また、高熱伝導性の皺状金属箔からなる伝熱材53を、単数または複数枚重ねて、熱電変換モジュール30A,30Bの第1熱伝導体36とキャニスタ14との界面に挟み込み、加圧して圧縮したので、皺状金属箔では、キャニスタ本体14aの胴板14bや天蓋14rの表面の微細な凹凸や面の変化に追従して密着し、かつ多数の皺の間に生じる空隙を無くして多数の伝熱経路が形成される。したがって、伝熱材53により第1熱伝導体36とキャニスタ14の熱伝導特性をきわめて良好にすることができ、キャニスタ14から熱電変換モジュール30A,30Bへの熱伝導、または熱電変換モジュール30A,30Bからキャニスタ14への熱伝導を高い熱伝導率で効率よく行うことができる。

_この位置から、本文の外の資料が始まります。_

Lemma dotless_lower (text : string) : dotless (toLowerCase text) = dotless text.
Proof.
  induction text as [|c t IH]; simpl; [reflexivity|].
  now rewrite lower_char_dot, IH.
Qed.

Lemma startsWith_char (a c : ascii) (t : string) :
  startsWith (String c t) (String a "") = Ascii.eqb a c.
Proof.
  unfold startsWith. cbn [String.prefix].
  destruct (ascii_dec a c) as [->|N].
  - rewrite Ascii.eqb_refl. now destruct t.
  - symmetry. now apply Ascii.eqb_neq.
Qed.

Lemma split_dotless (text : string) :
  dotless text = true -> split "." text = [text].
Proof.
  induction text as [|c t IH]; [reflexivity|]. cbn [dotless].
  intros H. apply andb_true_iff in H as [Hc Ht].
  rewrite split_at_other.
  - now rewrite (IH Ht).
  - rewrite startsWith_char. rewrite Ascii.eqb_sym.
    now apply negb_true_iff in Hc.
Qed.

Lemma cons_head_app (c : ascii) (l m : list string) :
  l <> [] -> cons_head c (l ++ m)%list = (cons_head c l ++ m)%list.
Proof. destruct l; [congruence|reflexivity]. Qed.

(** The pieces around one more separating character. *)
Lemma split_char_append (c : ascii) (a b : string) :
  split (String c "") (a ++ String c b) =
  (split (String c "") a ++ split (String c "") b)%list.
Proof.
  assert (Hsep : String c "" <> "") by discriminate.
  induction a as [|x a IH].
  - apply (split_at_separator (String c "") b Hsep).
  - cbn [append]. destruct (Ascii.eqb c x) eqn:E.
    + apply Ascii.eqb_eq in E. subst x.
      change (String c (a ++ String c b)) with (String c "" ++ (a ++ String c b)).
      change (String c a) with (String c "" ++ a).
      rewrite !split_at_separator by assumption. now rewrite IH.
    + rewrite !split_at_other by (now rewrite startsWith_char).
      rewrite IH. apply cons_head_app. apply split_from_nonempty.
Qed.

Lemma extension_of (a e : string) :
  dotless e = true ->
  nullish (fst (pop (split "." (a ++ "." ++ e)))) "" = e.
Proof.
  intros H. rewrite (pop_nonempty _ "") by apply split_from_nonempty.
  cbn [fst nullish].
  change (a ++ "." ++ e) with (a ++ String "."%char e).
  rewrite (split_char_append "."%char a e), (split_dotless e H).
  apply last_last.
Qed.

Lemma slice_cut (k : nat) (text : string) :
  (k <= String.length text)%nat -> exists pre, text = pre ++ slice k text.
Proof.
  revert text. induction k as [|k IH]; intros text H.
  - exists "". now destruct text.
  - destruct text as [|c t]; simpl in H; [lia|].
    destruct (IH t) as [pre E]; [lia|].
    exists (String c pre). simpl. now rewrite <- E.
Qed.

Lemma endsWith_inv (text suffix : string) :
  endsWith text suffix = true -> exists pre, text = pre ++ suffix.
Proof.
  unfold endsWith. intros H. apply andb_true_iff in H as [L E].
  apply String.eqb_eq in E. apply Nat.leb_le in L.
  destruct (slice_cut (String.length text - String.length suffix) text)
    as [pre P]; [lia|].
  exists pre. now rewrite E in P.
Qed.

(** Only a name with the extension [hcl] can end like the lock file. *)
Lemma lock_file_extension (a e : string) :
  dotless e = true ->
  endsWith (a ++ "." ++ e) ".terraform.lock.hcl" = true -> e = "hcl".
Proof.
  intros H E. apply endsWith_inv in E as [pre P].
  pose proof (extension_of a e H) as X. rewrite P in X.
  change (pre ++ ".terraform.lock.hcl")
    with (pre ++ ".terraform.lock" ++ "." ++ "hcl") in X.
  rewrite <- append_assoc in X.
  rewrite (extension_of (pre ++ ".terraform.lock") "hcl" eq_refl) in X.
  now symmetry.
Qed.

Lemma getLanguageId_of_name (base rest : string) :
  getLanguageId (Some (base ++ "." ++ rest)) =
  language_of_name (toLowerCase base ++ "." ++ toLowerCase rest).
Proof.
  transitivity (language_of_name (toLowerCase (base ++ "." ++ rest))).
  - destruct base; reflexivity.
  - rewrite toLowerCase_append. reflexivity.
Qed.

(** X9.  The language of a path is chosen by what stands behind its
    last dot, whatever the case of the letters: for an extension without
    a dot and other than [hcl], a path [base.ext] has the language of
    the bare name [.ext] in lower case, so the directories and the base
    name play no part. *)
Theorem getLanguageId_by_extension (base ext : string) :
  dotless ext = true ->
  toLowerCase ext <> "hcl" ->
  getLanguageId (Some (base ++ "." ++ ext)) =
  getLanguageId (Some ("." ++ toLowerCase ext)).
Proof.
  intros D N.
  rewrite (getLanguageId_of_name base ext).
  pose proof (getLanguageId_of_name "" (toLowerCase ext)) as R.
  rewrite toLowerCase_idem in R.
  change (getLanguageId (Some ("." ++ toLowerCase ext)) =
          language_of_name ("" ++ "." ++ toLowerCase ext)) in R.
  rewrite R.
  assert (D' : dotless (toLowerCase ext) = true) by now rewrite dotless_lower.
  unfold language_of_name.
  rewrite (extension_of (toLowerCase base) _ D'), (extension_of "" _ D').
  assert (L1 : endsWith (toLowerCase base ++ "." ++ toLowerCase ext)
                        ".terraform.lock.hcl" = false).
  { apply not_true_is_false. intros E.
    apply lock_file_extension in E; [congruence|assumption]. }
  assert (L2 : endsWith ("" ++ "." ++ toLowerCase ext)
                        ".terraform.lock.hcl" = false).
  { apply not_true_is_false. intros E.
    apply lock_file_extension in E; [congruence|assumption]. }
  now rewrite L1, L2.
Qed.

Lemma getLanguageId_by_extension_witness :
  getLanguageId (Some "infra/modules/Network.TF") = getLanguageId (Some ".tf").
Proof.
  apply (getLanguageId_by_extension "infra/modules/Network" "TF");
    [reflexivity|discriminate].
Defined.

(** X10.  Terraform files are shown as HCL: a path that ends in [.tf]
    or [.tfvars], in any case of the letters, has the language [hcl].
    A path that ends in [.hcl] has it only when its name ends in
    [.terraform.lock.hcl]; any other [.hcl] file is plain text. *)
Theorem getLanguageId_terraform (base ext : string) :
  (toLowerCase ext = "tf" \/ toLowerCase ext = "tfvars" ->
   getLanguageId (Some (base ++ "." ++ ext)) = "hcl") /\
  (toLowerCase ext = "hcl" ->
   getLanguageId (Some (base ++ "." ++ ext)) =
   if endsWith (toLowerCase (base ++ "." ++ ext)) ".terraform.lock.hcl"
   then "hcl" else "plaintext").
Proof.
  rewrite (getLanguageId_of_name base ext).
  rewrite (toLowerCase_append base ("." ++ ext)).
  change (toLowerCase ("." ++ ext)) with ("." ++ toLowerCase ext).
  unfold language_of_name.
  split.
  - intros [E | E]; rewrite E.
    + now rewrite (extension_of (toLowerCase base) "tf" eq_refl).
    + now rewrite (extension_of (toLowerCase base) "tfvars" eq_refl).
  - intros E. rewrite E.
    rewrite (extension_of (toLowerCase base) "hcl" eq_refl). reflexivity.
Qed.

なお、上記実施例では、冷却通路21,24の伝熱流体を冷却空気としたが、冷却空気に替えて冷却水を循環させ、吸気ファン25および排気ファン26を給気ポンプおよび排気ポンプとしてキャニスタ14を冷却することもできる。
11 コンクリートキャスク
12 キャスク本体
13 上蓋
14 キャニスタ
14a キャニスタ本体
14b 胴部
14r 天蓋
15 使用済核燃料
21 外周冷却通路(流体通路)
22 流体導入口
23 流体排出口
24 天井冷却通路(流体通路)
25 吸気ファン(流送装置)
26 排気ファン(流送装置)
27 温度センサ
28 照明ランプ
30A,30B 熱電変換モジュール
38 発電回路
38a 正極リード線
38b 負極リード線
38c 正極ライン
38d 負極ライン
38e 照明ライン
40 コントローラ
41 回路切替スイッチ
42 照明用スイッチ
43 給電回路
43a 正極給電ライン
43b 負極給電ライン
44 外部直流電源
45a 給電ライン(+)
45b 給電ライン(−)
50 天部取付治具
55 胴部取付治具

Claims (3)

  1. 使用済燃料を収容した金属製のキャニスタと、このキャニスタを覆うコンクリート製のキャスク本体と、キャニスタとキャスク本体の間に形成された流体通路とを具備し、
    キャニスタと流体通路の間に、流体通路を流れる伝熱流体とキャニスタにそれぞれ接する複数の熱電変換素子を具備した熱電変換モジュールを設け、
    前記伝熱流体とキャニスタとの温度差により、前記熱電変換モジュールによりセーベック効果を利用して発電した電気エネルギを、前記熱電変換モジュールから取り出す発電回路を有し、
    給電によるペルチェ効果を利用して熱電変換モジュールによりキャニスタを加熱する給電回路と、発電回路を切り替える回路切替装置を備えた、
    ことを特徴とするコンクリートキャスク。
  2. 請求項1記載のコンクリートキャスクであって、
    流体通路に伝熱流体を強制的に送る流送装置を備え、
    発電回路から取り出された電気エネルギにより前記流送装置が駆動される
    ことを特徴とするコンクリートキャスク。
  3. 使用済燃料を収容した金属製のキャニスタと、このキャニスタを覆うコンクリート製のキャスク本体と、キャニスタとキャスク本体の間に形成された流体通路とを具備したコンクリートキャスクにおける温度制御方法であって、
    キャニスタおよび流体通路の伝熱流体にそれぞれ接する複数の熱電変換素子を具備した熱電変換モジュールを設け、
    キャニスタの高温時に、キャニスタと伝熱流体の温度差によりセーベック効果を利用して発電した電気エネルギを前記熱電変換モジュールから取り出し、
    キャニスタの低温時に、前記熱電変換モジュールに給電してペルチェ効果によりキャニスタを加熱する
    ことを特徴とするコンクリートキャスクにおける温度制御方法。